1) A simple DNA example:

meme crp0.s -dna -mod oops -pal > ex1
MEME looks for a single motif in the file crp0.s which contains DNA sequences in FASTA format. The OOPS model is used so MEME assumes that every sequence contains exactly one occurrence of the motif. The palindrome switch is given so motifs are tested to see if they are palindromes and reported as such if they are. MEME automatically chooses the best width for the motif in this example since no width was specified.

2) A fast DNA example:

meme crp0.s -dna -mod oops -pal -w 20 -noshorten > ex2
This example differs from example 1) in that MEME is told to only consider motifs of width 20. This causes MEME to execute about 10 times faster.
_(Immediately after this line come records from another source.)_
(** * Log tailing for AWS Batch jobs: [fetch_stream] and [LogWatcher]

    A shallow embedding of [nextstrain/cli/runner/aws_batch/logs.py].

    - Log entries and pages are the dicts the CloudWatch Logs API returns;
      the keys the code reads are record fields here.
    - The generator returned by [fetch_stream] is an inductive sequence that
      ends by returning or by raising.  Where calls are compared with one
      another it is a generator object stepped by [next], over the page
      iterators that boto3 has handed out.
    - The watcher thread's [run] is a loop over a schedule: one element per
      evaluation of [self.stopped.wait(0.2)], giving the [stop()] calls other
      threads made by then and the answers the log service gives at that time.
    - The seen-set [consumed] is a [gset] of event ids. *)

From stdpp Require Import base option list gmap strings.
From Stdlib Require Import ZArith Lia Ascii.

Local Open Scope Z_scope.

#[local] Set Warnings "-clear-no-such-hyp".

(** ** Data *)

(** Exceptions that travel through this module.  None is raised or caught by
    the module itself: they come from boto3 or from the consumer. *)
Inductive exn :=
  | SourceUnavailable
  | StreamNotFound
  | ConsumerFailure
  | OtherError (name : string).

(** One log event, a dict with (at least) the keys ["eventId"],
    ["timestamp"] and ["message"]. *)
Record entry := Entry {
  eventId : string;
  timestamp : Z;
  message : string;
}.

(** The keyword arguments given to [paginate]; the key ["startTime"] may be
    absent. *)
Record query := Query {
  logGroupName : string;
  logStreamNames : list string;
  startTime : option Z;
}.

(** One page of a response; the key ["events"] may be absent. *)
Record page := Page { events : option (list entry) }.

(** What iterating the result of [log_events.paginate] with the query as
    keyword arguments produces: pages, then the end of the iteration or an
    exception. *)
Inductive pages :=
  | PagesEnd
  | PagesRaise (x : exn)
  | PagesNext (p : page) (rest : pages).

(** [boto3.client("logs").get_paginator("filter_log_events").paginate], as it
    answers at one moment.  A failure to build the client is a response that
    raises at once. *)
Definition paginator := query -> pages.

(** A generator of entries, run to its end. *)
Inductive gen :=
  | GenReturn
  | GenRaise (x : exn)
  | GenYield (e : entry) (k : gen).

(** ** fetch_stream *)

(** Python truth value of [start_time]: [None] and [0] are false. *)
Definition truthy (start_time : option Z) : bool :=
  match start_time with
  | None => false
  | Some t => negb (t =? 0)
  end.

(** Lines 21-27: the query dict. *)
Definition fetch_query (stream : string) (start_time : option Z) : query :=
  let query := Query "/aws/batch/job" [stream] None in
  if truthy start_time
  then Query (logGroupName query) (logStreamNames query) start_time
  else query.

(** [page.get("events", [])] *)
Definition page_events (p : page) : list entry := default [] (events p).

(** [yield from l], then continue as [k]. *)
Fixpoint yield_from (l : list entry) (k : gen) : gen :=
  match l with
  | [] => k
  | e :: l' => GenYield e (yield_from l' k)
  end.

(** Lines 29-30: [for page in ...: yield from page.get("events", [])]. *)
Fixpoint for_pages (ps : pages) : gen :=
  match ps with
  | PagesEnd => GenReturn
  | PagesRaise x => GenRaise x
  | PagesNext p rest => yield_from (page_events p) (for_pages rest)
  end.

Definition fetch_stream (log_events : paginator) (stream : string)
    (start_time : option Z) : gen :=
  for_pages (log_events (fetch_query stream start_time)).

(** The entries a generator yields before it ends, and how it ends. *)
Fixpoint gen_entries (g : gen) : list entry :=
  match g with
  | GenReturn | GenRaise _ => []
  | GenYield e k => e :: gen_entries k
  end.

Fixpoint gen_raises (g : gen) : option exn :=
  match g with
  | GenReturn => None
  | GenRaise x => Some x
  | GenYield _ k => gen_raises k
  end.

Fixpoint pages_entries (ps : pages) : list entry :=
  match ps with
  | PagesEnd | PagesRaise _ => []
  | PagesNext p rest => page_events p ++ pages_entries rest
  end.

Fixpoint pages_raises (ps : pages) : option exn :=
  match ps with
  | PagesEnd => None
  | PagesRaise x => Some x
  | PagesNext _ rest => pages_raises rest
  end.

(** ** LogWatcher *)

(** The consumer is a callable with effects of its own: it transforms its
    state of type [C] and returns ([None]) or raises ([Some x]). *)
Definition consumer_fn (C : Type) := entry -> C -> C * option exn.

Record LogWatcher (C : Type) := Watcher {
  stream : string;
  consumer : consumer_fn C;
  stopped : bool;   (* threading.Event: set or not *)
}.
Arguments Watcher {C}.
Arguments stream {C}.
Arguments consumer {C}.
Arguments stopped {C}.

(** [__init__] *)
Definition init {C : Type} (stream : string) (consumer : consumer_fn C)
    : LogWatcher C :=
  Watcher stream consumer false.

(** [stop]: [self.stopped.set()] *)
Definition stop {C : Type} (w : LogWatcher C) : LogWatcher C :=
  Watcher (stream w) (consumer w) true.

(** What the watcher thread does, in order. *)
Inductive event :=
  | Fetch (stream : string) (start_time : option Z)
      (* the call fetch_stream(self.stream, start_time = last_timestamp) *)
  | Yielded (e : entry)        (* the generator handed [e] to the for loop *)
  | Invoked (e : entry).       (* self.consumer(e) was called *)

(** The locals of [run], the consumer's state, and the events so far. *)
Record frame (C : Type) := Frame {
  last_timestamp : option Z;
  consumed : gset string;
  cstate : C;
  trace : list event;
}.
Arguments Frame {C}.
Arguments last_timestamp {C}.
Arguments consumed {C}.
Arguments cstate {C}.
Arguments trace {C}.

Definition log {C : Type} (ev : event) (f : frame C) : frame C :=
  Frame (last_timestamp f) (consumed f) (cstate f) (trace f ++ [ev]).

(** How a block of statements ends. *)
Inductive completion (C : Type) :=
  | Normal (f : frame C)
  | Raised (x : exn) (f : frame C).
Arguments Normal {C}.
Arguments Raised {C}.

(** Lines 75-80, the body of the for loop. *)
Definition body {C : Type} (w : LogWatcher C) (e : entry) (f : frame C)
    : completion C :=
  if decide (eventId e ∈ consumed f) then Normal f
  else
    let consumed' := consumed f ∪ {[ eventId e ]} in
    let last_timestamp' := Some (timestamp e) in
    let '(c', r) := consumer w e (cstate f) in
    let f' := Frame last_timestamp' consumed' c' (trace f ++ [Invoked e]) in
    match r with
    | None => Normal f'
    | Some x => Raised x f'
    end.

(** Line 74, the for loop over the generator. *)
Fixpoint for_entries {C : Type} (w : LogWatcher C) (g : gen) (f : frame C)
    : completion C :=
  match g with
  | GenReturn => Normal f
  | GenRaise x => Raised x f
  | GenYield e k =>
      match body w e (log (Yielded e) f) with
      | Normal f' => for_entries w k f'
      | Raised x f' => Raised x f'
      end
  end.

(** One evaluation of [self.stopped.wait(0.2)] and what surrounds it. *)
Record tick := Tick {
  stop_calls : nat;        (* stop() calls by other threads before the wait returns *)
  log_events : paginator;  (* the log service at the time of the fetch *)
}.

(** One pass through the while loop's body: the call of [fetch_stream] and
    the for loop over its result. *)
Definition poll {C : Type} (w : LogWatcher C) (log_events : paginator)
    (f : frame C) : completion C :=
  for_entries w (fetch_stream log_events (stream w) (last_timestamp f))
    (log (Fetch (stream w) (last_timestamp f)) f).

(** How the thread stands when the schedule has been used up. *)
Inductive outcome (C : Type) :=
  | Exited (f : frame C)            (* run returned: the wait saw the stop signal *)
  | Died (x : exn) (f : frame C)    (* run raised [x] *)
  | Pending (w : LogWatcher C) (f : frame C).  (* still in the loop *)
Arguments Exited {C}.
Arguments Died {C}.
Arguments Pending {C}.

(** Line 73, the while loop. *)
Fixpoint while_loop {C : Type} (w : LogWatcher C) (f : frame C)
    (sched : list tick) : outcome C :=
  match sched with
  | [] => Pending w f
  | tk :: rest =>
      let w := Nat.iter (stop_calls tk) stop w in
      if stopped w then Exited f
      else
        match poll w (log_events tk) f with
        | Normal f' => while_loop w f' rest
        | Raised x f' => Died x f'
        end
  end.

(** [run]: [last_timestamp = None], [consumed = set()], then the loop.  [c] is
    the consumer's state when the thread starts. *)
Definition run {C : Type} (w : LogWatcher C) (c : C) (sched : list tick)
    : outcome C :=
  while_loop w (Frame None ∅ c []) sched.

Definition final {C : Type} (o : outcome C) : frame C :=
  match o with
  | Exited f | Died _ f | Pending _ f => f
  end.

(** [Thread.join] returns once [run] has returned or raised. *)
Definition finished {C : Type} (o : outcome C) : bool :=
  match o with
  | Exited _ | Died _ _ => true
  | Pending _ _ => false
  end.

(** ** Reading a trace *)

Definition fetches (tr : list event) : list (option Z) :=
  omap (fun ev => match ev with Fetch _ t => Some t | _ => None end) tr.

Definition yielded (tr : list event) : list entry :=
  omap (fun ev => match ev with Yielded e => Some e | _ => None end) tr.

Definition invoked (tr : list event) : list entry :=
  omap (fun ev => match ev with Invoked e => Some e | _ => None end) tr.

(** The entries of [l] in order, each id kept at its first appearance only. *)
Fixpoint first_appearances (l : list entry) : list entry :=
  match l with
  | [] => []
  | e :: l' =>
      e :: filter (fun e' => eventId e' ≠ eventId e) (first_appearances l')
  end.

(** Order on cursors: [None] (no lower bound) is below every timestamp. *)
Definition cursor_le (a b : option Z) : Prop :=
  match a, b with
  | None, _ => True
  | Some _, None => False
  | Some x, Some y => x <= y
  end.

Definition frame_of {C : Type} (r : completion C) : frame C :=
  match r with
  | Normal f | Raised _ f => f
  end.

(** ** A log service and a consumer to run the code against *)

(** FilterLogEvents of CloudWatch Logs: events with a timestamp before
    [startTime] are not returned. *)
Definition in_range (q : query) (e : entry) : bool :=
  match startTime q with
  | None => true
  | Some t => t <=? timestamp e
  end.

(** A service that holds [store], already cut into pages. *)
Fixpoint service_pages (q : query) (store : list (list entry)) : pages :=
  match store with
  | [] => PagesEnd
  | p :: rest =>
      PagesNext (Page (Some (List.filter (in_range q) p))) (service_pages q rest)
  end.

Definition service (store : list (list entry)) : paginator :=
  fun q => service_pages q store.

(** A service that cannot be reached, and one that lacks the stream. *)
Definition unavailable : paginator := fun _ => PagesRaise SourceUnavailable.
Definition no_such_stream : paginator := fun _ => PagesRaise StreamNotFound.

(** A consumer that keeps what it is given, and one that raises on the
    entry with id [bad] (after taking it). *)
Definition collect : consumer_fn (list entry) :=
  fun e c => (c ++ [e], None).

Definition choke_on (bad : string) : consumer_fn (list entry) :=
  fun e c =>
    (c ++ [e], if decide (eventId e = bad) then Some ConsumerFailure else None).

Definition e1 : entry := Entry "1" 100 "one".
Definition e2 : entry := Entry "2" 101 "two".
Definition e3 : entry := Entry "3" 105 "three".

(** Scenario: the stream holds [e1; e2] at the first poll and [e3] has been
    appended by the second. *)
Definition two_polls : list tick :=
  [ Tick 0 (service [[e1; e2]]); Tick 0 (service [[e1]; [e2; e3]]) ].

(** ** Invariants of the loop *)

(** The seen-set holds the ids yielded so far, and the consumer has been
    called on their first appearances, in order. *)
Definition dedup_inv {C : Type} (f : frame C) : Prop :=
  (∀ i, i ∈ consumed f ↔ i ∈ eventId <$> yielded (trace f))
  ∧ invoked (trace f) = first_appearances (yielded (trace f)).

(** Each element is at most the next one. *)
Fixpoint ascending (l : list (option Z)) : Prop :=
  match l with
  | a :: (b :: _) as l' => cursor_le a b ∧ ascending l'
  | _ => True
  end.

(** What the calls of [fetch_stream] hand over when each runs to its end: the
    k-th call is made with the k-th recorded start time against the service
    of the k-th tick. *)
Definition polled (stream : string) (sched : list tick)
    (start_times : list (option Z)) : list entry :=
  concat (zip_with
    (fun tk t => gen_entries (fetch_stream (log_events tk) stream t))
    sched start_times).

(** The service's side of the bargain at one tick: asked for entries from [t]
    on, [fetch_stream] yields none that is older. *)
Definition bounded_below (stream : string) (tk : tick) : Prop :=
  ∀ t e, e ∈ gen_entries (fetch_stream (log_events tk) stream (Some t)) →
         t <= timestamp e.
The -w and -noshorten switches can also be used with protein datasets if the width of the motifs are known in advance.

3) A simple protein example:

meme lipocalin.s -mod oops -maxw 20 -nmotifs 2 > ex3
MEME searches for two motifs each of width less than or equal to 20. (Specifying -maxw 20 makes MEME run faster since it does not have to consider motifs longer than 20.) Each motif is assumed to occur in each of the sequences because the OOPS model is specified.

4) Another simple protein example:

meme farntrans5.s -mod tcm -maxw 50 -nmotifs 3 > ex4

MEME searches for three motifs of maximum width 50 using the TCM sequence model which allows each motif to have any number of occurrences in each sequence. This dataset contains motifs with multiple repeats in each sequence.